(* ===== verification/EventQueueOps.v ===== *)
(** * What the event queue promises

    The entries that the pointers hold ([EventQueueSpec]) and the operations
    on them ([EventQueueOps]). *)

From Stdlib Require Import Sorted.
From S2P Require Import Prelude.
From S2P Require Import EventQueue.

(** * What the event queue promises

    [Queue s l]: the pointers of [s] hold the entries [l], in the order in
    which [serviceOne] takes them.  Each operation of [EventQueue] is shown to
    implement the operation on [l] that its name promises. *)
Module EventQueueSpec.
Import EventQueue.

(** ** The abstract queue *)
Definition key : Type := Z * Z.
Definition key_of (e : Event) : key := (e.(_when), e.(_priority)).
Definition kltb (a b : key) : bool := (a.1 <? b.1) || ((a.1 =? b.1) && (a.2 <? b.2)).
Definition klt (a b : key) : Prop := kltb a b = true.

(** A new entry goes before the first one that is not strictly earlier. *)
Fixpoint ordered_insert (a : Z) (k : key) (l : list (Z * key)) : list (Z * key) :=
  match l with
  | [] => [(a, k)]
  | x :: l' => if kltb x.2 k then x :: ordered_insert a k l' else (a, k) :: l
  end.

Definition without (a : Z) (l : list (Z * key)) : list (Z * key) :=
  filter (fun x => x.1 <> a) l.

(** ** The representation: bins of equal keys, linked as the code links them *)
Definition bin : Type := key * list Z.

Fixpoint in_bin (h : gmap Z Event) (k : key) (p : option Z) (l : list Z) : Prop :=
  match l with
  | [] => p = None
  | a :: l' => p = Some a /\
      exists e, h !! a = Some e /\ key_of e = k /\ in_bin h k e.(nextInBin) l'
  end.

Fixpoint chain (h : gmap Z Event) (p : option Z) (bins : list bin) : Prop :=
  match bins with
  | [] => p = None
  | (k, l) :: bins' =>
      exists a rest e, l = a :: rest /\ p = Some a /\ h !! a = Some e /\ key_of e = k /\
        in_bin h k e.(nextInBin) rest /\ chain h e.(nextBin) bins'
  end.

Definition members (bins : list bin) : list Z := bins ≫= snd.
Definition entries (bins : list bin) : list (Z * key) :=
  bins ≫= fun b => (fun a => (a, b.1)) <$> b.2.

(** Every allocated event was initialised by its constructor, and no exit event
    is freed by the queue (the assertion of [serviceOne]). *)
Definition sane_flags (fl : Z) : Prop :=
  Z.land fl InitMask = Initialized /\
  (isSet fl IsExitEvent = true -> isSet fl AutoDelete = false).
Definition sane (e : Event) : Prop := sane_flags e.(flags).

Record represents (s : state) (bins : list bin) : Prop := {
  r_chain : chain s.(events) s.(head) bins;
  r_sorted : StronglySorted klt bins.*1;
  r_nodup : NoDup (members bins);
  r_sched : forall a e, s.(events) !! a = Some e ->
    scheduled e = bool_decide (a ∈ members bins);
  r_sane : forall a e, s.(events) !! a = Some e -> sane e;
}.

Definition Queue (s : state) (l : list (Z * key)) : Prop :=
  exists bins, represents s bins /\ l = entries bins.

(** Two stores whose events differ in their links only. *)
Definition payload (e : Event) : Z * Z * Z := (e.(_when), e.(_priority), e.(flags)).
Definition same_payload (h h' : gmap Z Event) : Prop :=
  forall a, payload <$> h' !! a = payload <$> h !! a.

(** ** Keys *)
Lemma klt_trans a b c : klt a b -> klt b c -> klt a c.
Proof. unfold klt, kltb. intros. lia. Qed.

Lemma kltb_irrefl a : kltb a a = false.
Proof. unfold kltb. lia. Qed.

Lemma kltb_total a b : kltb a b = false -> kltb b a = false -> a = b.
Proof. destruct a, b. unfold kltb. simpl. intros. f_equal; lia. Qed.

Lemma ev_lt_key l r : ev_lt l r = kltb (key_of l) (key_of r).
Proof. done. Qed.
Lemma ev_le_key l r : ev_le l r = negb (kltb (key_of r) (key_of l)).
Proof. unfold ev_le, kltb. simpl. lia. Qed.
Lemma ev_eq_key l r : ev_eq l r = bool_decide (key_of l = key_of r).
Proof.
  unfold ev_eq, key_of. case_bool_decide as H; [injection H; lia|].
  destruct (_ =? _) eqn:E1; simpl; [|done]. apply Z.eqb_neq. intros E2. apply H.
  f_equal; lia.
Qed.
Lemma ev_ne_key l r : ev_ne l r = negb (ev_eq l r).
Proof. unfold ev_ne, ev_eq. by rewrite negb_andb. Qed.

(** ** Runs of the pointer operations *)
Lemma deref_run {B} a e s (f : Event -> M state B) :
  s.(events) !! a = Some e -> (deref a ≫= f) s = f e s.
Proof. intros H. apply M_bind_run. unfold deref. by rewrite H. Qed.

Lemma update_val a e s f :
  s.(events) !! a = Some e ->
  update a f s = Ok (tt, s <| events ::= <[a := f e]> |>).
Proof. intros H. unfold update. by rewrite (deref_run _ e). Qed.

Lemma update_run {B} a e s g (f : unit -> M state B) :
  s.(events) !! a = Some e ->
  (update a g ≫= f) s = f tt (s <| events ::= <[a := g e]> |>).
Proof. intros H. apply M_bind_run. by apply update_val. Qed.

(** ** Frames *)
Lemma in_bin_frame h h' k p l :
  in_bin h k p l ->
  (forall a e, a ∈ l -> h !! a = Some e -> exists e', h' !! a = Some e' /\
     key_of e' = key_of e /\ e'.(nextInBin) = e.(nextInBin)) ->
  in_bin h' k p l.
Proof.
  revert p. induction l as [|a l IH]; intros p; [done|].
  intros [-> (e & He & Hk & Hl)] H.
  destruct (H a e) as (e' & He' & Hk' & Hn); [set_solver|done|].
  split; [done|]. exists e'. split_and!; [done|congruence|].
  rewrite Hn. apply IH; [done|]. set_solver.
Qed.

Lemma chain_frame h h' p bins :
  chain h p bins ->
  (forall a e, a ∈ members bins -> h !! a = Some e -> exists e', h' !! a = Some e' /\
     key_of e' = key_of e /\ e'.(nextInBin) = e.(nextInBin) /\ e'.(nextBin) = e.(nextBin)) ->
  chain h' p bins.
Proof.
  revert p. induction bins as [|[k l] bins IH]; intros p; [done|].
  intros (a & rest & e & -> & -> & He & Hk & Hr & Hc) H. unfold members in H. csimpl in *.
  destruct (H a e) as (e' & He' & Hk' & Hn & Hb); [set_solver|done|].
  exists a, rest, e'. split_and!; try done; [congruence| |].
  - rewrite Hn. eapply in_bin_frame; [done|]. intros b eb Hb1 Hb2.
    destruct (H b eb) as (eb' & ? & ? & ? & ?); [set_solver|done|by eauto].
  - rewrite Hb. apply IH; [done|]. unfold members. set_solver.
Qed.

Lemma in_bin_same h h' k p l :
  in_bin h k p l -> (forall a, a ∈ l -> h' !! a = h !! a) -> in_bin h' k p l.
Proof.
  intros H Hs. eapply in_bin_frame; [done|]. intros a e Ha He. exists e.
  by rewrite Hs.
Qed.

Lemma chain_same h h' p bins :
  chain h p bins -> (forall a, a ∈ members bins -> h' !! a = h !! a) -> chain h' p bins.
Proof.
  intros H Hs. eapply chain_frame; [done|]. intros a e Ha He. exists e. by rewrite Hs.
Qed.

Lemma members_cons k l bins : members ((k, l) :: bins) = l ++ members bins.
Proof. done. Qed.
Lemma entries_cons k l bins : entries ((k, l) :: bins) = ((fun a => (a, k)) <$> l) ++ entries bins.
Proof. done. Qed.

Lemma entries_members bins : (entries bins).*1 = members bins.
Proof.
  induction bins as [|[k l] bins IH]; [done|].
  rewrite entries_cons, members_cons, fmap_app, IH. f_equal.
  rewrite <- list_fmap_compose. apply list_fmap_id.
Qed.

Lemma in_bin_lookup h k p l a :
  in_bin h k p l -> a ∈ l -> exists e, h !! a = Some e /\ key_of e = k.
Proof.
  revert p. induction l as [|b l IH]; intros p; [set_solver|].
  intros [-> (e & He & Hk & Hl)] [-> | Hin]%elem_of_cons; [by eauto|by eapply IH].
Qed.

Lemma chain_lookup h p bins a :
  chain h p bins -> a ∈ members bins -> is_Some (h !! a).
Proof.
  revert p. induction bins as [|[k l] bins IH]; intros p; [set_solver|].
  intros (b & rest & e & -> & -> & He & Hk & Hr & Hc).
  rewrite members_cons, elem_of_app, elem_of_cons. intros [[-> |Ha]|Ha].
  - by rewrite He.
  - destruct (in_bin_lookup _ _ _ _ _ Hr Ha) as (?&->&?). done.
  - by eapply IH.
Qed.

Lemma chain_length h p bins : chain h p bins -> (length bins <= length (members bins))%nat.
Proof.
  revert p. induction bins as [|[k l] bins IH]; intros p; [done|].
  intros (? & ? & ? & -> & ? & ? & ? & ? & Hc%IH).
  rewrite members_cons, length_app. simpl. lia.
Qed.

(** The walk has fuel for every member. *)
Lemma members_fuel s bins :
  chain s.(events) s.(head) bins -> NoDup (members bins) ->
  (length (members bins) < walk_fuel s)%nat.
Proof.
  intros Hc Hnd. unfold walk_fuel.
  rewrite <- (size_dom (D := gset Z)), <- (size_list_to_set (C := gset Z)) by done.
  apply Nat.lt_succ_r, subseteq_size. intros a. rewrite elem_of_list_to_set, elem_of_dom.
  by apply chain_lookup with (p := s.(head)).
Qed.

(** ** Insertion *)
Fixpoint ins_bins (k : key) (a : Z) (bins : list bin) : list bin :=
  match bins with
  | [] => [(k, [a])]
  | (k', l) :: bins' =>
      if kltb k' k then (k', l) :: ins_bins k a bins'
      else if kltb k k' then (k, [a]) :: bins else (k, a :: l) :: bins'
  end.

Definition not_before (k : key) (bins : list bin) : Prop :=
  match bins with [] => True | (k', _) :: _ => kltb k' k = false end.

#[export] Instance not_before_dec k bins : Decision (not_before k bins).
Proof. destruct bins as [|[k' l] bins]; simpl; apply _. Defined.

......

■ **Task**:
From the records given above, copy all lines containing "links".

■ **Result of the task**:
(** ** The representation: bins of equal keys, linked as the code links them *)
(** Two stores whose events differ in their links only. *)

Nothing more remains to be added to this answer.